No seguí el entierro de modo formal. Me refiero a que no me revestí de manto negro ni de largo crespón, para asustar a los pájaros, sino que me fui a pie, temprano, a Bloonderstone, y ya me encontraba en el cementerio cuando llegó el féretro, seguido únicamente de Peggotty y de su hermano. El loco nos miraba desde mi ventana; el niño de míster Chillip movía su gran cabeza dando vueltas a sus ojos redondos para mirar al pastor por encima del hombro de su niñera; míster Omer soplaba en segunda línea, y no había nadie más, y todo se hizo tranquilamente. Nosotros nos paseamos por el cementerio durante una hora después de terminar la ceremonia y cogimos algunas hojas tiernas, apenas entreabiertas, del árbol que daba sombra a la tumba de mi madre.
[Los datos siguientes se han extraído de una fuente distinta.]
(* ===== verification/EmmIdentity.v ===== *)
(** The IMSI of a UE: from the identity in a message to the table that finds the UE
    again, and the bounds of the conversion. *)

From S2P Require Import Prelude Pkbuf Misc Hash HashSpec EmmContext EmmHandler EmmSample.

Module EmmIdentity.
Import Pkbuf Misc Hash HashSpec EmmContext EmmHandler.
#[local] Open Scope Z_scope.

(** ** The identity *)

Definition digit (d : Z) : Prop := 0 <= d < 10.

(** The octets of an IMSI of an odd number of digits: the type and the parity in the
    low half of the first octet, then two digits per octet. *)
Fixpoint digit_pairs (l : list Z) : list Z :=
  match l with
  | a :: b :: l => (a .| (b << 4)) :: digit_pairs l
  | _ => []
  end.
Definition imsi_octets (l : list Z) : list Z :=
  match l with
  | d :: l => ((d << 4) .| 9) :: digit_pairs l
  | [] => []
  end.

Definition chars_of (l : list Z) : list Z := map (fun d => 0x30 + d) l.

(** The halves of an octet. *)
Lemma nibble_halves a b : digit a -> digit b -> (a .| (b << 4)) .& 0xf = a /\ (a .| (b << 4)) >> 4 = b.
Proof.
  intros Ha Hb. unfold digit in *.
  assert (forallb (fun a => forallb (fun b => bool_decide ((a .| (b << 4)) .& 0xf = a /\ (a .| (b << 4)) >> 4 = b))
    (map Z.of_nat (seq 0 10))) (map Z.of_nat (seq 0 10)) = true) as C by (vm_compute; reflexivity).
  rewrite forallb_forall in C. specialize (C a). rewrite forallb_forall in C.
  assert (forall x, 0 <= x < 10 -> In x (map Z.of_nat (seq 0 10))) as I.
  { intros x Hx. apply in_map_iff. exists (Z.to_nat x). split; [lia|]. apply in_seq. lia. }
  exact (bool_decide_eq_true_1 _ (C (I a Ha) b (I b Hb))).
Qed.

Lemma first_half d : digit d -> ((d << 4) .| 9) >> 4 = d /\ odd_even [(d << 4) .| 9] = 1 /\
  imsi_type [(d << 4) .| 9] = NAS_EPS_MOBILE_IDENTITY_IMSI.
Proof.
  intros Hd. unfold digit in Hd.
  assert (d = 0 \/ d = 1 \/ d = 2 \/ d = 3 \/ d = 4 \/ d = 5 \/ d = 6 \/ d = 7 \/ d = 8 \/ d = 9) as C by lia.
  repeat destruct C as [-> | C]; [..|subst d]; by_decide.
Qed.

Lemma digits_read l rest : length l = 15%nat -> Forall digit l -> imsi_digits (imsi_octets l ++ rest) = l.
Proof.
  intros Hl Hd. do 15 (destruct l as [|? l]; [discriminate Hl|]). destruct l; [|discriminate Hl]. clear Hl.
  repeat (apply Forall_cons in Hd as [? Hd]). clear Hd.
  unfold imsi_digits. cbn [imsi_octets digit_pairs drop take map concat app].
  change (rd (?x :: _) 0) with x.
  match goal with |- context [((?d << 4) .| 9) >> 4] =>
    rewrite (proj1 (first_half d ltac:(assumption))) end.
  repeat match goal with |- context [(?a .| (?b << 4)) .& 0xf] =>
    destruct (nibble_halves a b ltac:(assumption) ltac:(assumption)) as [-> ->] end.
  reflexivity.
Qed.

(** [nas_imsi_to_bcd] on fifteen digits and an array of sixteen octets. *)
Lemma imsi_to_bcd_ok l rest bcd : length l = 15%nat -> Forall digit l -> length bcd = 16%nat ->
  nas_imsi_to_bcd (imsi_octets l ++ rest) 8 bcd = Some (chars_of l ++ [0]).
Proof.
  intros Hl Hd Hb. unfold nas_imsi_to_bcd. rewrite digits_read by done.
  change (map (fun d => 0x30 + d) l) with (chars_of l).
  assert (length (chars_of l) = 15%nat) as Lc by (unfold chars_of; by rewrite length_map).
  destruct (list_split_at 15 bcd) as (b1 & b2 & -> & Hb1); [lia|]. rewrite length_app in Hb.
  destruct b2 as [|x [|]]; cbn [length] in Hb; [lia| |lia].
  pose proof (store_app [] b1 [x] (chars_of l)) as S1. cbn [app length] in S1. rewrite S1 by lia.
  cbn [mbind option_bind].
  destruct l as [|d l]; [done|]. apply Forall_cons in Hd as [Hd _].
  replace (odd_even (imsi_octets (d :: l) ++ rest)) with (odd_even [(d << 4) .| 9]) by done.
  rewrite (proj1 (proj2 (first_half d Hd))). rewrite decide_False by done. cbn [mbind option_bind].
  rewrite decide_True by done. change (Z.to_nat (8 * 2 - 1)) with 15%nat.
  pose proof (store_app (chars_of (d :: l)) [x] [] [0]) as S2. rewrite Lc, app_nil_r in S2. by rewrite S2.
Qed.

(** The conversion stays inside of the array exactly when the length is 1 to 8. *)
Lemma imsi_to_bcd_bounds l len bcd : length bcd = 16%nat -> (8 <= length l)%nat ->
  is_Some (nas_imsi_to_bcd l len bcd) <-> 1 <= len <= 8.
Proof.
  intros Hb Hl. unfold nas_imsi_to_bcd.
  assert (length (imsi_digits l) = 15%nat) as Ld.
  { unfold imsi_digits. do 8 (destruct l as [|? l]; [cbn in Hl; lia|]). reflexivity. }
  assert (exists bcd', store bcd 0 (map (fun d => 0x30 + d) (imsi_digits l)) = Some bcd' /\ length bcd' = 16%nat)
    as (bcd' & -> & Hb').
  { unfold store. rewrite length_map, Ld, decide_True by lia. eexists. split; [done|]. by rewrite length_put. }
  cbn [mbind option_bind].
  assert (is_Some (store bcd' (Z.to_nat (len * 2 - 1)) [0]) <-> len * 2 - 1 <= 15) as Odd.
  { unfold store. cbn [length]. case_decide; split; try lia; [by eexists|by intros [? ?]]. }
  case_decide as C.
  - unfold char_at. case_decide as C1; [|cbn; split; [by intros [? ?]|lia]].
    destruct (bcd' !! Z.to_nat (len * 2 - 1)) eqn:L.
    + apply lookup_lt_Some in L. cbn [mbind option_bind]. split; [lia|]. intros _.
      rewrite decide_True by lia. unfold store. cbn [length]. rewrite decide_True by lia. by eexists.
    + apply lookup_ge_None in L. cbn. split; [by intros [? ?]|lia].
  - cbn [mbind option_bind]. case_decide as C1; [rewrite Odd; lia|]. split; [by intros [? ?]|lia].
Qed.

(** ** The table *)

Lemma chars_nonzero l : Forall digit l -> Forall (fun p => p <> 0) (chars_of l).
Proof. intros H. apply Forall_map. eapply Forall_impl; [exact H|]. unfold digit. intros. lia. Qed.

Lemma length_bcd_15 l : length l = 15%nat -> length (bcd l) = 8%nat.
Proof. intros H. do 15 (destruct l as [|? l]; [discriminate H|]). by destruct l. Qed.

(** C31: an identity of fifteen digits.  The UE has its digits as a string and as the
    octets of a BCD number, and the table of the MME maps these octets to the UE and
    keeps the entries of the others; for a UE that had no IMSI. *)
Theorem imsi_registered s l rest h :
  length l = 15%nat -> Forall digit l -> length (imsi (ident (ue s))) = 8%nat ->
  wf (imsis s) h (imsi_ue_hash s) -> loaded (imsi_ue_hash s) -> count (imsi_ue_hash s) < 2 ^ 31 - 1 ->
  (forall e, e ∈ all (imsi_ue_hash s) -> e_key e <> ix s) ->
  exists s', set_imsi_from s (8 :: imsi_octets l ++ rest) = Some s' /\
    imsi_bcd (ident (ue s')) = chars_of l /\ core_buffer_to_bcd (imsi (ident (ue s'))) 8 = chars_of l /\
    MME_UE_HAVE_IMSI (ue s') = true /\ wf (imsis s') h (imsi_ue_hash s') /\
    map_of (imsis s') (imsi_ue_hash s') =
      <[bcd (chars_of l) := ix s]> (map_of (imsis s) (imsi_ue_hash s)) /\
    hash_get (imsis s') (imsi_ue_hash s') (ix s) (imsi_len (ident (ue s'))) = Some (ix s).
Proof.
  intros Hl Hd Hi Hw Hld Hc Hn. unfold set_imsi_from.
  change (nas_imsi_to_bcd _ _ _) with (nas_imsi_to_bcd (imsi_octets l ++ rest) 8 (replicate 16 0)).
  rewrite imsi_to_bcd_ok by done. cbn [mbind option_bind]. eexists. split; [reflexivity|].
  assert (length (chars_of l) = 15%nat) as Lc by (unfold chars_of; by rewrite length_map).
  unfold mme_ue_set_imsi, string_of. rewrite cstring_app by (by apply chars_nonzero).
  rewrite take_ge by (rewrite Lc; done).
  rewrite bcd_to_buffer_spec, Lc by (rewrite Lc, Hi; cbn; lia).
  change ((15 + 1) / 2)%nat with 8%nat. rewrite drop_ge, app_nil_r by lia. change (Z.of_nat 8) with 8.
  assert (length (bcd (chars_of l)) = 8%nat) as Lb by (by apply length_bcd_15).
  set (s1 := set_ue s _).
  assert (imsis s1 (ix s) = bcd (chars_of l)) as E1 by (unfold imsis; by rewrite decide_True).
  destruct (memory_changed (imsis s) (imsis s1) h (imsi_ue_hash s) Hw) as [Hw1 Em].
  { intros e He. unfold imsis. by rewrite !decide_False by (apply (Hn e He)). }
  assert (names (imsis s1) h (imsi_ue_hash s) (ix s) 8 (bcd (chars_of l))) as Nm.
  { change 8 with (Z.of_nat 8). rewrite <- Lb. apply (names_exact _ _ _ _ _ []); [apply Hw1|by rewrite app_nil_r]. }
  destruct (set_some (imsis s1) h (imsi_ue_hash s) (ix s) 8 _ (ix s) Hw1 Hld Hc Nm) as (Hw2 & _ & E2).
  change (imsi_ue_hash s1) with (imsi_ue_hash s). change (ix s1) with (ix s).
  set (ht2 := hash_set _ _ _ _ _) in *. clearbody ht2. set (s' := set_ue _ _).
  change (imsis s') with (imsis s1). change (imsi_ue_hash s') with ht2.
  split; [done|]. split; [|split; [done|split; [done|split; [by rewrite E2, Em|]]]].
  - cbn [s' ue ident imsi set_ue set_ident].
    rewrite <- (app_nil_r (bcd _)). change 8%nat with ((15 + 1) / 2)%nat. rewrite <- Lc.
    apply bcd_buffer_roundtrip; [|by intros E; rewrite E in Lc].
    apply Forall_map. eapply Forall_impl; [exact Hd|]. unfold digit. intros. cbn. lia.
  - change (imsi_len (ident (ue s'))) with 8. rewrite (get_lookup (imsis s1) h ht2 (ix s) 8 (bcd (chars_of l)) Hw2).
    + rewrite E2. apply lookup_insert_eq.
    + change 8 with (Z.of_nat 8). rewrite <- Lb. apply (names_exact _ _ _ _ _ []); [apply Hw2|by rewrite app_nil_r].
Qed.

Lemma imsi_registered_witness :
  let s := EmmSample.state EmmContext.emm_state_de_registered 0 false false in
  let l := [0; 0; 1; 0; 1; 0; 1; 2; 3; 4; 5; 6; 7; 8; 9] in
  exists s', set_imsi_from s (8 :: imsi_octets l) = Some s' /\ imsi_bcd (ident (ue s')) = chars_of l /\
    hash_get (imsis s') (imsi_ue_hash s') 1%nat (imsi_len (ident (ue s'))) = Some 1%nat.
Proof.
  intros s l.
  destruct (made (K := nat) (V := nat) (imsis s) (foldl times33 (u32 (5 - 1))) 5) as (H & Hl & _); [done|].
  destruct (imsi_registered s l [] (foldl times33 (u32 (5 - 1)))) as (s' & E & B & _ & _ & _ & _ & G);
    [reflexivity|by_decide|reflexivity|exact H|exact Hl|by_decide|by intros e He%elem_of_nil|].
  exists s'. split; [exact E|]. split; [exact B|exact G].
Defined.

End EmmIdentity.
Aquí el miedo se apodera de mí; una nube sombría se extiende por encima del pueblo, que veo a lo lejos al dirigir hacia allí mis pasos solitarios. Tengo miedo de acercarme. ¿Cómo podré soportar el recuerdo de lo que nos ocurrió durante aquella noche memorable, de lo que voy a tratar de recordar, si es que puedo dominar mi emoción?

Pero el contarlo no aumentará el daño; por lo tanto, ¿qué adelantaría con detener aquí mi pluma temblorosa? Lo hecho, hecho está, y nada podría deshacerlo, nada puede cambiar la menor cosa.

Peggotty debía venirse conmigo a Londres al día siguiente para las cuestiones del testamento. La pequeña Emily había pasado el día en casa de míster Omer, y debíamos reunirnos todos por la noche en el viejo barco. Ham debía recoger a Emily a la hora de costumbre; yo volvería a pie paseándome. El hermano y la hermana harían el viaje de vuelta como el de ida, y pasaríamos la velada al lado del fuego.

Nos separamos en la barrera donde un Straps imaginario había reposado con el saco de Roderick Random en tiempos pasados; y en lugar de volver directamente, di algunos pasos por la carretera de Lowestoft; después volví sobre mis pasos y tomé el camino de Yarmouth. Me detuve para comer en un café muy bueno, situado a unas dos millas del Ferry's del que he hablado; el día acababa, y llegué a la orilla al atardecer. Llovía mucho; el viento era fuerte, pero la luna aparecía de vez en cuando a través de las nubes, y la oscuridad no era completa.

Pronto estuve a la vista de la casa de míster Peggotty y distinguí la luz que brillaba en la ventana. Ya estoy pateando en la arena húmeda antes de llegar a la puerta. Ya he entrado.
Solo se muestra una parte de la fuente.